> WHAT YOU WILL DO
Quote, with no changes, the lines that run from the top of the material to the line with "(** It stays", both included.

> DATA SECTION
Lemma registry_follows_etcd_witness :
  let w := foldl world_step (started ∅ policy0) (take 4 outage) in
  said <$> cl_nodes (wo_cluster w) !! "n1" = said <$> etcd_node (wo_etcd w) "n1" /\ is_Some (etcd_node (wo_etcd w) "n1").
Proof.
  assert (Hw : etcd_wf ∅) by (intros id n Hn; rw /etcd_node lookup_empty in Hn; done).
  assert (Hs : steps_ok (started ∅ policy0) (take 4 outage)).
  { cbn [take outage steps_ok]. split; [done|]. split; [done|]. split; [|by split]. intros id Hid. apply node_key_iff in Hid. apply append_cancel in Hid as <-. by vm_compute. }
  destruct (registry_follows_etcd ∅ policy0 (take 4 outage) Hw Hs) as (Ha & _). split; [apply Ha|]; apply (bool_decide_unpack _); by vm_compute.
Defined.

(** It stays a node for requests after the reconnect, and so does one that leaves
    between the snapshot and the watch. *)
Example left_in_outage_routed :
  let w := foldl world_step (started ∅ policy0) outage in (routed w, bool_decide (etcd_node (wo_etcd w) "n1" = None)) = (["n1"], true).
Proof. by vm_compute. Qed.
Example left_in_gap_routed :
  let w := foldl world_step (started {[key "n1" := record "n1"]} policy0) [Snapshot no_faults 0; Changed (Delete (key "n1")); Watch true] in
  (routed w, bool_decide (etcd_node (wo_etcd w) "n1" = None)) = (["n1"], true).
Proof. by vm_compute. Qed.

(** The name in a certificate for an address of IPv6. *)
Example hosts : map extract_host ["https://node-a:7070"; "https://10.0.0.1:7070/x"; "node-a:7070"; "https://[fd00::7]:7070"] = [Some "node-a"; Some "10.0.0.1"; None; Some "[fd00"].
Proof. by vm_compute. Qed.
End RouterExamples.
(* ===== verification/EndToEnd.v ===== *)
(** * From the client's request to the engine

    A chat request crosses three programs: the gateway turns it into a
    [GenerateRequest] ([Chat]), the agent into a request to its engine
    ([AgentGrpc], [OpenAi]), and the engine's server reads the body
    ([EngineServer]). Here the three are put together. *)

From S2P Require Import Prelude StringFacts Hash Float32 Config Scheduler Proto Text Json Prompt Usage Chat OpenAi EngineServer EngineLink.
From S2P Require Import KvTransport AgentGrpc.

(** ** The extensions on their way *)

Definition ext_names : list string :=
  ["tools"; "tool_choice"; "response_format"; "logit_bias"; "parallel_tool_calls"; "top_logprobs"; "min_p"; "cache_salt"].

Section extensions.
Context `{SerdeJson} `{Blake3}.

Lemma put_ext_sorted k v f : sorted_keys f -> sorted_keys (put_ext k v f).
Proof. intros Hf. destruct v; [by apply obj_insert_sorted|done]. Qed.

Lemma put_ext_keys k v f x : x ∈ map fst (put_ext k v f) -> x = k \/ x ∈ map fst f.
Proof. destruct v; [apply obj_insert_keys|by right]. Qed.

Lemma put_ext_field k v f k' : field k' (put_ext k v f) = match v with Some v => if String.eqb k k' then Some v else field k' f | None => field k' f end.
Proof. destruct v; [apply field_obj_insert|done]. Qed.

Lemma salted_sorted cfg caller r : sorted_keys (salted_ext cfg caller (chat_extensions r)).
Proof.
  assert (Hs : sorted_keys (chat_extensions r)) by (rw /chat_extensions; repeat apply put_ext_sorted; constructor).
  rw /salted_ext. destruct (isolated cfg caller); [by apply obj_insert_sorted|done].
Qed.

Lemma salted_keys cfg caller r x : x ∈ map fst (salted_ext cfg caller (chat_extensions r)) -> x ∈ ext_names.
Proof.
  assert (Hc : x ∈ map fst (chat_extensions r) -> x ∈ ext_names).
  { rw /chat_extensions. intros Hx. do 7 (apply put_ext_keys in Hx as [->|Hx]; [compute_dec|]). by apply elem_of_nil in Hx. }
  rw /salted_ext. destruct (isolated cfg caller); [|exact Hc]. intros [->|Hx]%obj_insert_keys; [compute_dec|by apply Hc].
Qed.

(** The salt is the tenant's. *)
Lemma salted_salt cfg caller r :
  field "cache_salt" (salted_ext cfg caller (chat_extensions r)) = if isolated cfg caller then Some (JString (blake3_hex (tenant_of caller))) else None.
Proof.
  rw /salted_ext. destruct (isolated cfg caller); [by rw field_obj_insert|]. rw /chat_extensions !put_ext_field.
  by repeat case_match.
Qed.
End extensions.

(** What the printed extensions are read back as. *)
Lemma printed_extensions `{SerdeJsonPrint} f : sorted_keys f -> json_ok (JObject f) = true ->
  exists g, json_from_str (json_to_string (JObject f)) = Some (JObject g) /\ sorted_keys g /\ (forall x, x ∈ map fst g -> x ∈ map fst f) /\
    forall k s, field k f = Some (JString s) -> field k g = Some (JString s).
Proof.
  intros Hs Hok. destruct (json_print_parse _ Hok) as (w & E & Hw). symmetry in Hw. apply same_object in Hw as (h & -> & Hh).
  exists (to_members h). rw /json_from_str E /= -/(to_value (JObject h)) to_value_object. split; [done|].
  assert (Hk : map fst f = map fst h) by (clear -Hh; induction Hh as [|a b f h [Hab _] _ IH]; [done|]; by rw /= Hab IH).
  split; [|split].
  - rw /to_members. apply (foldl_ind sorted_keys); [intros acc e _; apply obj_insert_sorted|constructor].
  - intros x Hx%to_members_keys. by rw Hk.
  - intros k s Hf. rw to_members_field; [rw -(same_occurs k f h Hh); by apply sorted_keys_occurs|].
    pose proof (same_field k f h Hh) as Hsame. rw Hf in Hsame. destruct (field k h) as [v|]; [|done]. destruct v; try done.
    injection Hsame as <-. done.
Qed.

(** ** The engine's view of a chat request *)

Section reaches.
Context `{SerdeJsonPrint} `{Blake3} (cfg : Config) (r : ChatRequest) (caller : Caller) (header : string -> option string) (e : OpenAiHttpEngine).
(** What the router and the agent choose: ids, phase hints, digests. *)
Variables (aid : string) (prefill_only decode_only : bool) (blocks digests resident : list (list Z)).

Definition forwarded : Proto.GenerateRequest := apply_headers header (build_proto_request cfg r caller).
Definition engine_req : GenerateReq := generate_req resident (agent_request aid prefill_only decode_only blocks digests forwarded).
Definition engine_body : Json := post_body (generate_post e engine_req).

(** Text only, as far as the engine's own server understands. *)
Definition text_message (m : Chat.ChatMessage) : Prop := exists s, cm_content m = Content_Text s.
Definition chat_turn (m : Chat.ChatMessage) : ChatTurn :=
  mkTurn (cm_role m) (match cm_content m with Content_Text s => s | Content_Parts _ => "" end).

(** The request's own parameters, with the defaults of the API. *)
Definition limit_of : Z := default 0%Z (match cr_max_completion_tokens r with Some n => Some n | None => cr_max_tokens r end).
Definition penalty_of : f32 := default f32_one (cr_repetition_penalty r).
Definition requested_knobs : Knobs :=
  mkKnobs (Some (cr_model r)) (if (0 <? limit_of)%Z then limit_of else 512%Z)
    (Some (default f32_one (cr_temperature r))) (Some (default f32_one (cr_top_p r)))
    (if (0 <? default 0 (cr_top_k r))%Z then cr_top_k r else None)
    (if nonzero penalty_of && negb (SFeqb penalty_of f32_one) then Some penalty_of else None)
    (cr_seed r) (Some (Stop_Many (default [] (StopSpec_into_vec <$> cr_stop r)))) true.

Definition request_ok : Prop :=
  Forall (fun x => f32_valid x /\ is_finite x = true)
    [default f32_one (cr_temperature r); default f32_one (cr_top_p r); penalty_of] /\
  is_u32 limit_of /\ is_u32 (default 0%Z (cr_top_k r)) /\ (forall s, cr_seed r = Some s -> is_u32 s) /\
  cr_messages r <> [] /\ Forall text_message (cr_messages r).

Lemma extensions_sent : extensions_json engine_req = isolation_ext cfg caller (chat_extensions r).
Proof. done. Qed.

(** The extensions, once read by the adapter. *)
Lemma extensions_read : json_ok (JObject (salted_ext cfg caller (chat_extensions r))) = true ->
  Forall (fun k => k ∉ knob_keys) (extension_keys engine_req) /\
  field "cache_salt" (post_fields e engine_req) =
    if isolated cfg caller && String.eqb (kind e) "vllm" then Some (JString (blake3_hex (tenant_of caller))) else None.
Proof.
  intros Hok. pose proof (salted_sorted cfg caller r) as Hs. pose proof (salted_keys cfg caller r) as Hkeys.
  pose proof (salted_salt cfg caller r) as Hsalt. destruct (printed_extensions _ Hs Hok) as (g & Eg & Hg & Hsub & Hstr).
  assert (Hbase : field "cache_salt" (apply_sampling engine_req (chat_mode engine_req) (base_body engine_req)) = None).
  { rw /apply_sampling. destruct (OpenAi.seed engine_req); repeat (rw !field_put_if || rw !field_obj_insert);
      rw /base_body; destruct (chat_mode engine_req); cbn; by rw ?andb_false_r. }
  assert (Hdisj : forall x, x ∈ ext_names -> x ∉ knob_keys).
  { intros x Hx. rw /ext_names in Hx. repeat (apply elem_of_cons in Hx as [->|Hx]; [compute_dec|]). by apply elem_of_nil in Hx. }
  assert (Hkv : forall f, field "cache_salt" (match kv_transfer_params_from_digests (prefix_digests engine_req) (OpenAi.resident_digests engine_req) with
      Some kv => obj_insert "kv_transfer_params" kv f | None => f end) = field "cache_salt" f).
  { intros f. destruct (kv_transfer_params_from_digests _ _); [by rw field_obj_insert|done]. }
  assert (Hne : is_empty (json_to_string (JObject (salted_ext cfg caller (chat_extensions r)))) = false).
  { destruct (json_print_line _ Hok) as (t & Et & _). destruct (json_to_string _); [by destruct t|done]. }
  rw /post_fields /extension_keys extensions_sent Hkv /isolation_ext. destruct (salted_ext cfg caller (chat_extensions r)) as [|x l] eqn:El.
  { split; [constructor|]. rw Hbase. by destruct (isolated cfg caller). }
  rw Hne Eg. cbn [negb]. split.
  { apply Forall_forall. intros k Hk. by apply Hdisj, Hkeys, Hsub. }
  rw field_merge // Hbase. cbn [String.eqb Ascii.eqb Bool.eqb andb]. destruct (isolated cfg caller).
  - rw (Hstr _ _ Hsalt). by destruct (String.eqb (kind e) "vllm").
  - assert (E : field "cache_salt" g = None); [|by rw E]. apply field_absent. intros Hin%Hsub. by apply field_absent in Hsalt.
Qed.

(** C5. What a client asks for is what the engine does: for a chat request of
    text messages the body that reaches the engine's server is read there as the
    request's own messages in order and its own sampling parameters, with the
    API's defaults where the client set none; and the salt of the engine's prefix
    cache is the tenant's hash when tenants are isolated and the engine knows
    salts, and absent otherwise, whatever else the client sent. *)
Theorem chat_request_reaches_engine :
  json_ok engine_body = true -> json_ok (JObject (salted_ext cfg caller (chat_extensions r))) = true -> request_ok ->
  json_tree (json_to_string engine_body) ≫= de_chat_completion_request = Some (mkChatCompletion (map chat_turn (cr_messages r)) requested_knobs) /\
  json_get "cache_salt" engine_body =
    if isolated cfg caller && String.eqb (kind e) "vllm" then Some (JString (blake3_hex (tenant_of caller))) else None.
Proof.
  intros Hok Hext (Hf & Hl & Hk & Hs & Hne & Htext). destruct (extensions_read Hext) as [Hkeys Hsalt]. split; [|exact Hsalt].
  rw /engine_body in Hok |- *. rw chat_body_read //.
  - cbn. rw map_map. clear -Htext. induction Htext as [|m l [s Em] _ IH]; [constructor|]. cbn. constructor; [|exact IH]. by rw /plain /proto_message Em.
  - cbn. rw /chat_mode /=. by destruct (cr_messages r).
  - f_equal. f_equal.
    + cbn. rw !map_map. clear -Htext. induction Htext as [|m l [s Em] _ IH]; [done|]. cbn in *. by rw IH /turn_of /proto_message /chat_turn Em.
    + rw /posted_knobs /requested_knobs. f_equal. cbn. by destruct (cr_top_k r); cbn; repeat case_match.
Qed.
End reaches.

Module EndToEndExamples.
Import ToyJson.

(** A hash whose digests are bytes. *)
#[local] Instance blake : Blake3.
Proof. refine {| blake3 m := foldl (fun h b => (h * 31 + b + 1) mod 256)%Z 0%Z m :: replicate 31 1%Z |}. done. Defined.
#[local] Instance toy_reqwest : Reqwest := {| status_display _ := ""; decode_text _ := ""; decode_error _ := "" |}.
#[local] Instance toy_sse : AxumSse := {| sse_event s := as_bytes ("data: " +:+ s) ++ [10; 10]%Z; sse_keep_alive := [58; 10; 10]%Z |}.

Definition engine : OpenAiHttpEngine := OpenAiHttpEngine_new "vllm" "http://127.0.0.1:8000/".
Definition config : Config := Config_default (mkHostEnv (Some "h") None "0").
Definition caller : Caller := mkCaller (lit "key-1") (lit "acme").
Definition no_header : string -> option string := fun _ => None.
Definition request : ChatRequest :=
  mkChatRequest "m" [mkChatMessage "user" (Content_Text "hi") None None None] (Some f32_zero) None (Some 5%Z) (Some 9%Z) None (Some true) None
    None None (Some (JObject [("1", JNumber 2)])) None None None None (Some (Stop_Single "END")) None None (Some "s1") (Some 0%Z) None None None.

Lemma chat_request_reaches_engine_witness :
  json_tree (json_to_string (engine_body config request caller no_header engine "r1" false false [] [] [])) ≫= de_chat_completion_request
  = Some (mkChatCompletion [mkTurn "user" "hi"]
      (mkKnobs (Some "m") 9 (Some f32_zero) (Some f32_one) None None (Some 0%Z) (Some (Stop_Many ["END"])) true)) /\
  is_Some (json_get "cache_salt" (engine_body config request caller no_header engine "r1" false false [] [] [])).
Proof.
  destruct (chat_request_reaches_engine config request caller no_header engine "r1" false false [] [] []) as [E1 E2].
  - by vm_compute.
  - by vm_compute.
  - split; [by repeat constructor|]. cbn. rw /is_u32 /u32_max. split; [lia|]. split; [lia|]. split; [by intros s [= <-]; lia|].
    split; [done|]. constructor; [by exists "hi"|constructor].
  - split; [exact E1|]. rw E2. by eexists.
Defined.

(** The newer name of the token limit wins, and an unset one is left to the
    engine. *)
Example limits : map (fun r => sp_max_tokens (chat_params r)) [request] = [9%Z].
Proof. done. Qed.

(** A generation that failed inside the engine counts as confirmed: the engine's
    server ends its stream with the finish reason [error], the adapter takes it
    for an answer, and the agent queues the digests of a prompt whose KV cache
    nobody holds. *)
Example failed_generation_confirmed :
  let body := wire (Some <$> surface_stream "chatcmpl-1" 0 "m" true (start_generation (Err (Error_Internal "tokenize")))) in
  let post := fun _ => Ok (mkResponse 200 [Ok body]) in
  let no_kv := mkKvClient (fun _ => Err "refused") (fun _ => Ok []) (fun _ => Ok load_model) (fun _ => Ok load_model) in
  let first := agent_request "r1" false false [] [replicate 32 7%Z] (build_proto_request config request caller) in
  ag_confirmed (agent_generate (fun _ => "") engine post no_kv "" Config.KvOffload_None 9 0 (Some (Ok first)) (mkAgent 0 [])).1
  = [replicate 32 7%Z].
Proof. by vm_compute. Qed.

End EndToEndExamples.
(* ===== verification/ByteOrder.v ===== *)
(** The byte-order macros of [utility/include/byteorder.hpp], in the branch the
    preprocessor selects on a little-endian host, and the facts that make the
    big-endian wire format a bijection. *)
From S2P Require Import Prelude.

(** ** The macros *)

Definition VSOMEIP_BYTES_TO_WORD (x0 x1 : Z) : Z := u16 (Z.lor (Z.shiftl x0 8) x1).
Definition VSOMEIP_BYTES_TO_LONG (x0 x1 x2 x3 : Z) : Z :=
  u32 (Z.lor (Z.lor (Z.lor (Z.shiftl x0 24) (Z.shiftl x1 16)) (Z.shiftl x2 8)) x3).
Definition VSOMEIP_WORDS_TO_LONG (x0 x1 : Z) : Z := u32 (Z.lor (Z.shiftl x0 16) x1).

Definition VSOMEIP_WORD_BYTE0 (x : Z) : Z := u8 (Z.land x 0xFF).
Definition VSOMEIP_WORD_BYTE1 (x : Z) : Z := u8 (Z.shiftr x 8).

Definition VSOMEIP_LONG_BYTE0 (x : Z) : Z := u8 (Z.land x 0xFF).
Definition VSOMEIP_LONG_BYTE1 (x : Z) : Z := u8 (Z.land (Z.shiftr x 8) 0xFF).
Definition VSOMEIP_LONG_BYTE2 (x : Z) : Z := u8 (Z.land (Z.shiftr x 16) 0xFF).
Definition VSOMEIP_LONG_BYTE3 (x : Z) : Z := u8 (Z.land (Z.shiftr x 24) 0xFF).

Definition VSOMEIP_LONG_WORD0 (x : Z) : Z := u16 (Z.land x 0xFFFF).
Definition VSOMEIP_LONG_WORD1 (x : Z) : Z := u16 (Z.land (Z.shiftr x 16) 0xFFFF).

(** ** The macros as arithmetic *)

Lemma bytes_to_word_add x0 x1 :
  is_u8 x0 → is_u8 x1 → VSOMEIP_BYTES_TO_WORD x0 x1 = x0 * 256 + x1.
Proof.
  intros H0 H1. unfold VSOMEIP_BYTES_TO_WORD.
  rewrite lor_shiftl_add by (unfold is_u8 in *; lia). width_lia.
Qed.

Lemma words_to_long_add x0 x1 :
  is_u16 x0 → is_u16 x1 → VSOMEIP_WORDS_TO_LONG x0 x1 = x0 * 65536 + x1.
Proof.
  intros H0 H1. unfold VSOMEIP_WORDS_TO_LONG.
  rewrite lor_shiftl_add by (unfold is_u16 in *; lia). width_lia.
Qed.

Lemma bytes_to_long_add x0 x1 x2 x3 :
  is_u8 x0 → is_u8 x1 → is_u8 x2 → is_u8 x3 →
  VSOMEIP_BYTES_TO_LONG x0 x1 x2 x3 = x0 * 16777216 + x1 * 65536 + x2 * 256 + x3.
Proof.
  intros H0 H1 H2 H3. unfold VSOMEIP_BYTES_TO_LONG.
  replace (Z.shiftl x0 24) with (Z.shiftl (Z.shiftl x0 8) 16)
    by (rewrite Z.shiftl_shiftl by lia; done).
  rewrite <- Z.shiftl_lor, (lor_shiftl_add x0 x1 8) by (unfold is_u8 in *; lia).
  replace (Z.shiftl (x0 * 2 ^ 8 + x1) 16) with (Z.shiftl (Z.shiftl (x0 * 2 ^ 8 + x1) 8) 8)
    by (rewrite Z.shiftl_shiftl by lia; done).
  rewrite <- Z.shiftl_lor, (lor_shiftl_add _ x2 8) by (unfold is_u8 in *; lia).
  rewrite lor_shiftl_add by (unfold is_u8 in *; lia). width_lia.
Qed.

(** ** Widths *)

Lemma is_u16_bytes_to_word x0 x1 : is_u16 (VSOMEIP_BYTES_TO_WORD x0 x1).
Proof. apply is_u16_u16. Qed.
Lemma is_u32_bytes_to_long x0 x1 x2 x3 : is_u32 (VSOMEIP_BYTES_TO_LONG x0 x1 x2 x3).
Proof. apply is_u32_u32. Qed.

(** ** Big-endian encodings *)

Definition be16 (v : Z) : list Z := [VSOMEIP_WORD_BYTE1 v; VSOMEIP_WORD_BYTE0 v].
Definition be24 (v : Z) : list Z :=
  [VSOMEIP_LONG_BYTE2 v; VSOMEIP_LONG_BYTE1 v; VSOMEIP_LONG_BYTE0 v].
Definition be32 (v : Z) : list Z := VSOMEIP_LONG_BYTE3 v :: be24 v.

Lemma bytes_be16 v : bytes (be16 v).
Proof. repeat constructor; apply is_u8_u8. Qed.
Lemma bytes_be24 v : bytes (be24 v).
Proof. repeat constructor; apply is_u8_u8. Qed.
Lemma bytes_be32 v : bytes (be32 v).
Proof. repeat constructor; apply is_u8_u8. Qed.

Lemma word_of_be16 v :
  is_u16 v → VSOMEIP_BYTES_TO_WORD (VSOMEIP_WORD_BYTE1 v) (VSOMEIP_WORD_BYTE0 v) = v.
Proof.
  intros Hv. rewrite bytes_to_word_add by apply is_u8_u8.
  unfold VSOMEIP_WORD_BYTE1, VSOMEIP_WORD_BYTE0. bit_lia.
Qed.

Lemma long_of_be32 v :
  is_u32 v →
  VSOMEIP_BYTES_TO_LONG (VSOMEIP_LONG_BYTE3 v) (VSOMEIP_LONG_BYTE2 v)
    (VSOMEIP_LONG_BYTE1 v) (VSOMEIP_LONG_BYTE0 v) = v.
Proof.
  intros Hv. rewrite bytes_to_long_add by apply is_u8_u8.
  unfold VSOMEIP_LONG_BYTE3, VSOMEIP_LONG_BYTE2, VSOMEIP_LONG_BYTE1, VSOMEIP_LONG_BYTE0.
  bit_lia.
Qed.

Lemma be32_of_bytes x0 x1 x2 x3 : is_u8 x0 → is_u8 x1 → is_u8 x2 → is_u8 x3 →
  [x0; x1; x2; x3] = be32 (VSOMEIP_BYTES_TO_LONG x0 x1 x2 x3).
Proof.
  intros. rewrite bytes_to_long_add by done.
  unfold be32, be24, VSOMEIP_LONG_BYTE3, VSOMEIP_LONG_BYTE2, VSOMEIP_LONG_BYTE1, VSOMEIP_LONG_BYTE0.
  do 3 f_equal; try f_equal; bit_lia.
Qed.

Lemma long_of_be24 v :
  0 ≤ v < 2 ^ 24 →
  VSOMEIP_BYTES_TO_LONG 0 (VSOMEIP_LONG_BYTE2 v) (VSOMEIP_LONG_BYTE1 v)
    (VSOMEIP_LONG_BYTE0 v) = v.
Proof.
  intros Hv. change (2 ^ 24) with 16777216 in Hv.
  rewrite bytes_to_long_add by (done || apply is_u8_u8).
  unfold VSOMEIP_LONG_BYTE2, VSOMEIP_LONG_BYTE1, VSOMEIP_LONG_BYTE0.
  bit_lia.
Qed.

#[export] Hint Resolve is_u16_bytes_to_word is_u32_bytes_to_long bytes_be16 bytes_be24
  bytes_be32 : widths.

> COMPLETED TASK
Lemma registry_follows_etcd_witness :
  let w := foldl world_step (started ∅ policy0) (take 4 outage) in
  said <$> cl_nodes (wo_cluster w) !! "n1" = said <$> etcd_node (wo_etcd w) "n1" /\ is_Some (etcd_node (wo_etcd w) "n1").
Proof.
  assert (Hw : etcd_wf ∅) by (intros id n Hn; rw /etcd_node lookup_empty in Hn; done).
  assert (Hs : steps_ok (started ∅ policy0) (take 4 outage)).
  { cbn [take outage steps_ok]. split; [done|]. split; [done|]. split; [|by split]. intros id Hid. apply node_key_iff in Hid. apply append_cancel in Hid as <-. by vm_compute. }
  destruct (registry_follows_etcd ∅ policy0 (take 4 outage) Hw Hs) as (Ha & _). split; [apply Ha|]; apply (bool_decide_unpack _); by vm_compute.
Defined.

(** It stays a node for requests after the reconnect, and so does one that leaves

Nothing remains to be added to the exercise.